## DATA SUPPLIED
★ ★ ★ ★

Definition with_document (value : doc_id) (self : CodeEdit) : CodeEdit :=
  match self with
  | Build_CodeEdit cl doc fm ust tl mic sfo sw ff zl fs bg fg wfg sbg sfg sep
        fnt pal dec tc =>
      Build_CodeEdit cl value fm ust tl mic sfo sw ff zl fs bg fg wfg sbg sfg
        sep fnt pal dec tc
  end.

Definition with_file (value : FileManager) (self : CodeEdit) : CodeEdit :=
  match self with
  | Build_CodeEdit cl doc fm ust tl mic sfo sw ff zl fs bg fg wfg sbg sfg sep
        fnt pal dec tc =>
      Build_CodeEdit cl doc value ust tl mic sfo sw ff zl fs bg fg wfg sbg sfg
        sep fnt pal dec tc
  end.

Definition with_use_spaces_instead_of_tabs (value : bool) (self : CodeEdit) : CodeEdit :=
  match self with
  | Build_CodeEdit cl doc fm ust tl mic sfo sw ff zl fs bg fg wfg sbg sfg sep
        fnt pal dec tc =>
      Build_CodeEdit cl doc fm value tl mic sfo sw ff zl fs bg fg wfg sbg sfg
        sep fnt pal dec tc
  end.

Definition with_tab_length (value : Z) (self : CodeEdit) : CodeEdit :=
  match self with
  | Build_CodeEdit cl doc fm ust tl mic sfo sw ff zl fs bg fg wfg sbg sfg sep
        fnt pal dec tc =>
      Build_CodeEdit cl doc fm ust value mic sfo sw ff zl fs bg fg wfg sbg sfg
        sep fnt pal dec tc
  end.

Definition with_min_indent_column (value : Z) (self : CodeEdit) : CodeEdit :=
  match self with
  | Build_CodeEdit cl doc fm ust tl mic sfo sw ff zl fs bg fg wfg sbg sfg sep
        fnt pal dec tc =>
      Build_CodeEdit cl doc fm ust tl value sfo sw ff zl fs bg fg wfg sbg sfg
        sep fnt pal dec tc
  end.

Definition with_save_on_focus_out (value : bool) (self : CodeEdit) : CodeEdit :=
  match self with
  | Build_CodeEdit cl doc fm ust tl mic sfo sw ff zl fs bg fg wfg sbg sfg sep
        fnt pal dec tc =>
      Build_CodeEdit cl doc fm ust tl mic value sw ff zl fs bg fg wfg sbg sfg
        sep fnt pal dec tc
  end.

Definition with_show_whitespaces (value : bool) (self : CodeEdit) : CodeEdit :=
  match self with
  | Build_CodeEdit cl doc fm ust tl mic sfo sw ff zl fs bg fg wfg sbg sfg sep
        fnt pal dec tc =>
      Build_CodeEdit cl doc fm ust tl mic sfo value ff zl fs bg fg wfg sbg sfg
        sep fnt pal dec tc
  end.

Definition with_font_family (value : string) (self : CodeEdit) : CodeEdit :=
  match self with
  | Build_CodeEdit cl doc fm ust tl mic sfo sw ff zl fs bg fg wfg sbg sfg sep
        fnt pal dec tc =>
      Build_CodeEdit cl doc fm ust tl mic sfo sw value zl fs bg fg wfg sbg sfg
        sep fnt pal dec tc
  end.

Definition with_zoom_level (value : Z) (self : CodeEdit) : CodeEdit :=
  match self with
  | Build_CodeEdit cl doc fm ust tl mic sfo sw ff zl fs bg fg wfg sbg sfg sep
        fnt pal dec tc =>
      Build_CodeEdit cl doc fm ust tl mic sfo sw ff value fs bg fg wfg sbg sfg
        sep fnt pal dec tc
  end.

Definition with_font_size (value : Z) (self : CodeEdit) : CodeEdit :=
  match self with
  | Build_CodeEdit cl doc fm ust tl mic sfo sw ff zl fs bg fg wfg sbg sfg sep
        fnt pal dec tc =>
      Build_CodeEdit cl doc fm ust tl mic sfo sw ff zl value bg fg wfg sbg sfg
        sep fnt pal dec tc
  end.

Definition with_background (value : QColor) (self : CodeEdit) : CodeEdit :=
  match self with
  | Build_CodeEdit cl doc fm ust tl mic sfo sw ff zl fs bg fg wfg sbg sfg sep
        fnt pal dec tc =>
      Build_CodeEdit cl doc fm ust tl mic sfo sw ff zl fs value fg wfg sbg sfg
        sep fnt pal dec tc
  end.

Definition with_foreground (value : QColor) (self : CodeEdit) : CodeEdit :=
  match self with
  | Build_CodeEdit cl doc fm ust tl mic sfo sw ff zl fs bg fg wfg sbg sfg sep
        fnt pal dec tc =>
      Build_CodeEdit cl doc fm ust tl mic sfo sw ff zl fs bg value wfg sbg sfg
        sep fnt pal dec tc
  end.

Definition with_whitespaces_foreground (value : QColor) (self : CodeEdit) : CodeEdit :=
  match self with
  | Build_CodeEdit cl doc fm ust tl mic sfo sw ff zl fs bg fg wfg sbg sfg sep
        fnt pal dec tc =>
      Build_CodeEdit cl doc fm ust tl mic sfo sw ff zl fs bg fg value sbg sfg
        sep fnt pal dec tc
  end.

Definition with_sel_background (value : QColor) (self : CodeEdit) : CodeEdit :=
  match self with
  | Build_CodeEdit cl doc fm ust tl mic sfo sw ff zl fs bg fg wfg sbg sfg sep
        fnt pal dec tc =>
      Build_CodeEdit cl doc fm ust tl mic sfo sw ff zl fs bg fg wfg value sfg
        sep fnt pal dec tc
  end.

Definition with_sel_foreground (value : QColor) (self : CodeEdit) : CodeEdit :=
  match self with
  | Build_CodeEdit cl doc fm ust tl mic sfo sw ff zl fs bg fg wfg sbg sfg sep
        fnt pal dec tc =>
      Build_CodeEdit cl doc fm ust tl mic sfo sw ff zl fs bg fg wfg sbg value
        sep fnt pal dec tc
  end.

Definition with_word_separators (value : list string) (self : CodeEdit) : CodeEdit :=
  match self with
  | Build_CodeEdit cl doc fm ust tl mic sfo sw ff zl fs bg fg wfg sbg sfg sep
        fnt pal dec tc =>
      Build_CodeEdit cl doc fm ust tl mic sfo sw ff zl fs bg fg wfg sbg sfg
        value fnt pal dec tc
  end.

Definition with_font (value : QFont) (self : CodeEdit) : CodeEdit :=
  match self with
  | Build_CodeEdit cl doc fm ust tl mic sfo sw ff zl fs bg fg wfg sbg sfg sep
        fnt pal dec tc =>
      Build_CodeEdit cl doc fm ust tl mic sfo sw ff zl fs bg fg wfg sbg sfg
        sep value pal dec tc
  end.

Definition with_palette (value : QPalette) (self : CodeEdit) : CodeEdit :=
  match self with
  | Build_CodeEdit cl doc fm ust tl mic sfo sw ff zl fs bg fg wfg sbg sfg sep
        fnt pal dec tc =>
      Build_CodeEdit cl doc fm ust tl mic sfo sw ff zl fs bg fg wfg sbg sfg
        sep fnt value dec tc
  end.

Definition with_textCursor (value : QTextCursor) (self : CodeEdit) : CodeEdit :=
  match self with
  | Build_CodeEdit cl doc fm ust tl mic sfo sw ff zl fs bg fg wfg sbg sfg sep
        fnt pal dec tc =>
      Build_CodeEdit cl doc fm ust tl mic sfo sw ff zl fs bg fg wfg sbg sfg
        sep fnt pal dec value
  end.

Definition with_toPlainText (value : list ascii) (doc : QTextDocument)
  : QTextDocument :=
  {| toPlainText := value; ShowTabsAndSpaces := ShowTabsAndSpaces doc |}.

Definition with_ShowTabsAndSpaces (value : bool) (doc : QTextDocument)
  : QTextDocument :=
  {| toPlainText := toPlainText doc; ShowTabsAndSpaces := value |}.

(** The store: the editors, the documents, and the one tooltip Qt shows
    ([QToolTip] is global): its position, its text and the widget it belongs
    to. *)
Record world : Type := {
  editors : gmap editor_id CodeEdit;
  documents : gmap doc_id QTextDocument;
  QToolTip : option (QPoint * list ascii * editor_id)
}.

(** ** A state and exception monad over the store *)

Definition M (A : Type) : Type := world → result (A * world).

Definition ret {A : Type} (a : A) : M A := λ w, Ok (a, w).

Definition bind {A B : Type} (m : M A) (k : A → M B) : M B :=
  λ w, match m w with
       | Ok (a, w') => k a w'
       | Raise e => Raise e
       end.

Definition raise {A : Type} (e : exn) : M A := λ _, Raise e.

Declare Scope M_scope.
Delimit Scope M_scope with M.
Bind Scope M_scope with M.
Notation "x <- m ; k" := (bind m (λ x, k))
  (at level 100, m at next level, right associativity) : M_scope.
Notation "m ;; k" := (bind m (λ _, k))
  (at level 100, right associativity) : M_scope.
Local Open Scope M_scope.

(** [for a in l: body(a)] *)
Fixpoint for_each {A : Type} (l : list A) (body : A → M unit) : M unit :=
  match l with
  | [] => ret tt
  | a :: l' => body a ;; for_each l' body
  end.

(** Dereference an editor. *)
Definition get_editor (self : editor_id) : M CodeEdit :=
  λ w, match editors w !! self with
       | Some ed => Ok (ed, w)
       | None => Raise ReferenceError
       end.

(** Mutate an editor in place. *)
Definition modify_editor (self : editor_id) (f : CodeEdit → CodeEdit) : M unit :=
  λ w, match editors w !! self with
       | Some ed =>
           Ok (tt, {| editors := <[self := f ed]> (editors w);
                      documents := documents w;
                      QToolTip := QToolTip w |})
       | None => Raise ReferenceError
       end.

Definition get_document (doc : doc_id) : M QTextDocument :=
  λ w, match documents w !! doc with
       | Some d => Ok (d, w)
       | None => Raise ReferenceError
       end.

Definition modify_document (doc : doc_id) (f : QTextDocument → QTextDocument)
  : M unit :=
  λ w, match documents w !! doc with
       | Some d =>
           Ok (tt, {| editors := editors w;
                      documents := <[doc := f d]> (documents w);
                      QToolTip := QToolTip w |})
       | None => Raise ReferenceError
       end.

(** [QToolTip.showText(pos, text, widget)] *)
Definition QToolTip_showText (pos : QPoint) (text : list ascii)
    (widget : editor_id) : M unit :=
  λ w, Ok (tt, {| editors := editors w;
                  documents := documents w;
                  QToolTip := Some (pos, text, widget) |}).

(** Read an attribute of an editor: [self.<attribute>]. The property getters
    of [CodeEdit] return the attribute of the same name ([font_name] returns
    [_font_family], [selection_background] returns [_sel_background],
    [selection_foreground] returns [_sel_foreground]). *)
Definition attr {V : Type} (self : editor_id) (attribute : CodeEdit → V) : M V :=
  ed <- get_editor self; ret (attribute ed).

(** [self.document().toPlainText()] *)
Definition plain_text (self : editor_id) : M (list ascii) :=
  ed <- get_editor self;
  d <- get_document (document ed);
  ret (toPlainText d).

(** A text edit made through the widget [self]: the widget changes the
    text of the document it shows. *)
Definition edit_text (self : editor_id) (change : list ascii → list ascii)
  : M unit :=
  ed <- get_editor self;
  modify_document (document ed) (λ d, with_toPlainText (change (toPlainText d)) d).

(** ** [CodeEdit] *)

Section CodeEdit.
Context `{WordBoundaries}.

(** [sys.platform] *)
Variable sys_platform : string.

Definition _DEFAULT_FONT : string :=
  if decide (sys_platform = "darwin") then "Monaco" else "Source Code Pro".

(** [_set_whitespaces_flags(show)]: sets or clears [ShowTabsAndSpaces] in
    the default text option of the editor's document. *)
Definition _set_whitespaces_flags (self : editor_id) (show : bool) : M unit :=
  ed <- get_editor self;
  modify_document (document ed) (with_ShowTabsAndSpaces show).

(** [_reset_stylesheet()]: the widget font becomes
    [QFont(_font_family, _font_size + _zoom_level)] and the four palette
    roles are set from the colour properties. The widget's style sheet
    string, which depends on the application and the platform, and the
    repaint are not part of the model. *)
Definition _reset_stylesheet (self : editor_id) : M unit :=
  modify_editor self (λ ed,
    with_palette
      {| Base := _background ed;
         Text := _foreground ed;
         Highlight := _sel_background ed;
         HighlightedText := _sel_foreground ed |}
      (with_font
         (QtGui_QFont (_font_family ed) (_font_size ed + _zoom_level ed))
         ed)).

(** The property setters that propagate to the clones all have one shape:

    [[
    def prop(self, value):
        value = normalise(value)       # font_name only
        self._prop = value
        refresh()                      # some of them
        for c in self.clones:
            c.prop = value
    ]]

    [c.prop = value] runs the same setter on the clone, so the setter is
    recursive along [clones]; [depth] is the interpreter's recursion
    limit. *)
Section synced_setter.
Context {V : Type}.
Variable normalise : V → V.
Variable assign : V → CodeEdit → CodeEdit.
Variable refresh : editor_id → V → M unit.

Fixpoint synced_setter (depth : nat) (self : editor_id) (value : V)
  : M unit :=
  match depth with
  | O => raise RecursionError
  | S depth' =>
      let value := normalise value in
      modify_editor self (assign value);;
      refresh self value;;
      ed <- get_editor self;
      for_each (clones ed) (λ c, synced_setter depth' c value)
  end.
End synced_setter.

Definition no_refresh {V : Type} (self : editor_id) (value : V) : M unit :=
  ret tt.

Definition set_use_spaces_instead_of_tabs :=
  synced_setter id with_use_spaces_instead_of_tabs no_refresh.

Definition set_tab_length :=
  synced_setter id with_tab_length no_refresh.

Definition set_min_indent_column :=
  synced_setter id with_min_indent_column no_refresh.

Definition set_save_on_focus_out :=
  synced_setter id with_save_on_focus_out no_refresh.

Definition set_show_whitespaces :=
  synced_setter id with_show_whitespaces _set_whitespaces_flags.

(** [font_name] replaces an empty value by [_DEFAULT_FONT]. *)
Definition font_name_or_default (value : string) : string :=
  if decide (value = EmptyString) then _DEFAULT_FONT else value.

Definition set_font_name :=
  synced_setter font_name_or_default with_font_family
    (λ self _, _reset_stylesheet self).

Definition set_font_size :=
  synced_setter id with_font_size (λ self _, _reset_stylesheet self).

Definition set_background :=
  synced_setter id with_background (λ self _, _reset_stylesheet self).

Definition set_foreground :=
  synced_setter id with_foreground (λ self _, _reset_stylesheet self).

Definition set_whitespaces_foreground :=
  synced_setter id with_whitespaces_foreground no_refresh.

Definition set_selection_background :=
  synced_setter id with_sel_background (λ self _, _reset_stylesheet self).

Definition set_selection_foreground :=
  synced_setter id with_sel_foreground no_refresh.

★ ★ ★ ★

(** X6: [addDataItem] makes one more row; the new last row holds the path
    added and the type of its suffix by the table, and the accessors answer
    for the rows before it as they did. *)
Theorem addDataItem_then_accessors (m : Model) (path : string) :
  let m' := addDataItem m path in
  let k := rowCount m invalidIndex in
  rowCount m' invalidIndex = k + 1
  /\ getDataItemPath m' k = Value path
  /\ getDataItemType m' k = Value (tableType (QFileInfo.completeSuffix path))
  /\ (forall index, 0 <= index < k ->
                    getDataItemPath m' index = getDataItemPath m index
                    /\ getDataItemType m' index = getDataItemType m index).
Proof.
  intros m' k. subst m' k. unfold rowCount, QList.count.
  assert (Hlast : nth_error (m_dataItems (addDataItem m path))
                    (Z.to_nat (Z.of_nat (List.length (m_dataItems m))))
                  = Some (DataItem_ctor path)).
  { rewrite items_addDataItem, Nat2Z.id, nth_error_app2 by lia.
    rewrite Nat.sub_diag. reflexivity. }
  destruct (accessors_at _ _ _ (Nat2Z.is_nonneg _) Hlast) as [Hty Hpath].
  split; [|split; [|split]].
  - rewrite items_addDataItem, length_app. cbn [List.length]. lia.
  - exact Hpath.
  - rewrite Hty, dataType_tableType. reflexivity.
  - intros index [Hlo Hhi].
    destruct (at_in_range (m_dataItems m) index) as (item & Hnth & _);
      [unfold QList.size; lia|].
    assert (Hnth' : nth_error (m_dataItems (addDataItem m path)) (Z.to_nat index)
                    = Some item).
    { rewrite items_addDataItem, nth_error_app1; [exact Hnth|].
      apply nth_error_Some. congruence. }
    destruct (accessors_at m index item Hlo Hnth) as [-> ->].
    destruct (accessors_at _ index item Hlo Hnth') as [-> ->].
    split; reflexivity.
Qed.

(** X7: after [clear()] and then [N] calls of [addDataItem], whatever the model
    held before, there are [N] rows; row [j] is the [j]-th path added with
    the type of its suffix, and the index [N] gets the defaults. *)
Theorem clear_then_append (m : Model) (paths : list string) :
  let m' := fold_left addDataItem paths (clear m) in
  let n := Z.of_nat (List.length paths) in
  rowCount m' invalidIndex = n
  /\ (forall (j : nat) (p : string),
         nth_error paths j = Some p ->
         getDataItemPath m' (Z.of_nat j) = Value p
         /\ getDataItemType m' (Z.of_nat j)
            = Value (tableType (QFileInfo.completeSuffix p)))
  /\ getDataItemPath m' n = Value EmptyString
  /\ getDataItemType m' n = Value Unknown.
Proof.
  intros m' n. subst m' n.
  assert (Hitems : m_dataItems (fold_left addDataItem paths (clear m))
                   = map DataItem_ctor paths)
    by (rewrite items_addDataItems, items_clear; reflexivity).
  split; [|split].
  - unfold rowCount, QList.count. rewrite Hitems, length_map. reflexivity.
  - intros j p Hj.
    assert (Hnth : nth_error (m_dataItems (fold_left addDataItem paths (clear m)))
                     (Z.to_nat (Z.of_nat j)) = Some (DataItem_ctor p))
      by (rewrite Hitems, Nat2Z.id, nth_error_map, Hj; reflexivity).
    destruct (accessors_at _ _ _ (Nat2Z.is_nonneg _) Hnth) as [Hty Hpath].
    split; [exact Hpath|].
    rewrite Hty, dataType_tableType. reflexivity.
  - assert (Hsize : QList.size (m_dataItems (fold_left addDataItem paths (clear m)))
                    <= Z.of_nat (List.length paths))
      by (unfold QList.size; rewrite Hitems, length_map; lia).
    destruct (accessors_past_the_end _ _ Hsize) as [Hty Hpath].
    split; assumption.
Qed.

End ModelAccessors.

★ ★ ★ ★

## TASK INSTRUCTIONS
Among the entries above, the line containing "the type of its suffix, and", the line containing "End ModelAccessors.", and all lines between them are to be restated word for word; nothing else belongs in the reply.

## RESULT OF THIS TASK
    the type of its suffix, and the index [N] gets the defaults. *)
Theorem clear_then_append (m : Model) (paths : list string) :
  let m' := fold_left addDataItem paths (clear m) in
  let n := Z.of_nat (List.length paths) in
  rowCount m' invalidIndex = n
  /\ (forall (j : nat) (p : string),
         nth_error paths j = Some p ->
         getDataItemPath m' (Z.of_nat j) = Value p
         /\ getDataItemType m' (Z.of_nat j)
            = Value (tableType (QFileInfo.completeSuffix p)))
  /\ getDataItemPath m' n = Value EmptyString
  /\ getDataItemType m' n = Value Unknown.
Proof.
  intros m' n. subst m' n.
  assert (Hitems : m_dataItems (fold_left addDataItem paths (clear m))
                   = map DataItem_ctor paths)
    by (rewrite items_addDataItems, items_clear; reflexivity).
  split; [|split].
  - unfold rowCount, QList.count. rewrite Hitems, length_map. reflexivity.
  - intros j p Hj.
    assert (Hnth : nth_error (m_dataItems (fold_left addDataItem paths (clear m)))
                     (Z.to_nat (Z.of_nat j)) = Some (DataItem_ctor p))
      by (rewrite Hitems, Nat2Z.id, nth_error_map, Hj; reflexivity).
    destruct (accessors_at _ _ _ (Nat2Z.is_nonneg _) Hnth) as [Hty Hpath].
    split; [exact Hpath|].
    rewrite Hty, dataType_tableType. reflexivity.
  - assert (Hsize : QList.size (m_dataItems (fold_left addDataItem paths (clear m)))
                    <= Z.of_nat (List.length paths))
      by (unfold QList.size; rewrite Hitems, length_map; lia).
    destruct (accessors_past_the_end _ _ Hsize) as [Hty Hpath].
    split; assumption.
Qed.

End ModelAccessors.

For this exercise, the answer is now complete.